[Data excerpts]

==========

Lemma deploy_all_stages_succeed_witness :
  exists res h' address,
    deploy Scenario.good_world (Scenario.client VNull)
           (Scenario.options (Some (of_Z 1)) (Some num_10)) [] = (Ok res, h') /\
    generated (calls (deploy Scenario.good_world (Scenario.client VNull)
                             (Scenario.options (Some (of_Z 1)) (Some num_10))) [])
      = [run_mint Scenario.good_run] /\
    address = toBase58 (publicKey (run_mint Scenario.good_run)) /\
    success res = true /\
    mint res = Some address /\ address <> EmptyString /\
    signature res = Some (run_signature Scenario.good_run) /\
    run_signature Scenario.good_run <> EmptyString /\
    metadataUri res = Some (run_uri Scenario.good_run) /\
    pumpUrl res = Some (String.append "https://pump.fun/" address) /\
    error res = None.
Proof.
  apply (deploy_all_stages_succeed Scenario.good_world (Scenario.client VNull)
           (Scenario.options (Some (of_Z 1)) (Some num_10)) [] Scenario.good_run).
  - repeat split; reflexivity.
  - reflexivity.
  - discriminate.
  - discriminate.
Defined.

(** C4: when [uploadMetadata] throws, the upload is the only external
    call of that [deploy]: no trade-construction request, no
    deserialization, no signing and no broadcast (nor confirmation) is
    made, no keypair is generated, and [deploy] returns the failure
    record carrying the message of the upload error. *)
Theorem upload_failure_stops_deploy
  (E : Env) (this : Client) (options : DeployOptions) (h hu : History) (e : exn) :
  uploadMetadata E (metadata options) h = (Throw e, hu) ->
  deploy E this options h = (Ok (deploy_failure (catch_message e)), hu) /\
  (forall ev, In ev (calls (deploy E this options) h) -> after_upload ev = false) /\
  trade_requests (calls (deploy E this options) h) = [] /\
  broadcasts (calls (deploy E this options) h) = [] /\
  generated (calls (deploy E this options) h) = [] /\
  (forall message, e = Error message ->
     error (deploy_failure (catch_message e)) = Some message).
Proof.
  intros Hup.
  destruct (deploy_upload_throw E this options h hu e Hup) as [Hd Hc].
  split; [exact Hd|]. rewrite Hc. cbn.
  repeat split; auto.
  - intros ev [<- | []]. reflexivity.
  - intros message ->. reflexivity.
Qed.

Lemma upload_failure_stops_deploy_witness :
  let E := Scenario.world (Throw (Error "Network Error")) in
  let this := Scenario.client VNull in
  let options := Scenario.options None None in
  let hu := [EvPostForm (String.append baseUrl "/ipfs")
                        (metadata_form E Scenario.turnip)] in
  deploy E this options [] = (Ok (deploy_failure "Network Error"), hu) /\
  (forall ev, In ev (calls (deploy E this options) []) -> after_upload ev = false) /\
  trade_requests (calls (deploy E this options) []) = [] /\
  broadcasts (calls (deploy E this options) []) = [] /\
  generated (calls (deploy E this options) []) = [] /\
  (forall message, Error "Network Error" = Error message ->
     error (deploy_failure "Network Error") = Some message).
Proof.
  cbv zeta.
  apply (upload_failure_stops_deploy
           (Scenario.world (Throw (Error "Network Error")))
           (Scenario.client VNull) (Scenario.options None None) []
           [EvPostForm (String.append baseUrl "/ipfs")
                       (metadata_form (Scenario.world (Throw (Error "Network Error")))
                                      Scenario.turnip)]
           (Error "Network Error")).
  reflexivity.
Defined.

==========

• YOUR ASSIGNMENT: Filter the records above for lines with "forall".

• RESULT OF THIS TASK:
  (forall ev, In ev (calls (deploy E this options) h) -> after_upload ev = false) /\
  (forall message, e = Error message ->
  (forall ev, In ev (calls (deploy E this options) []) -> after_upload ev = false) /\
  (forall message, Error "Network Error" = Error message ->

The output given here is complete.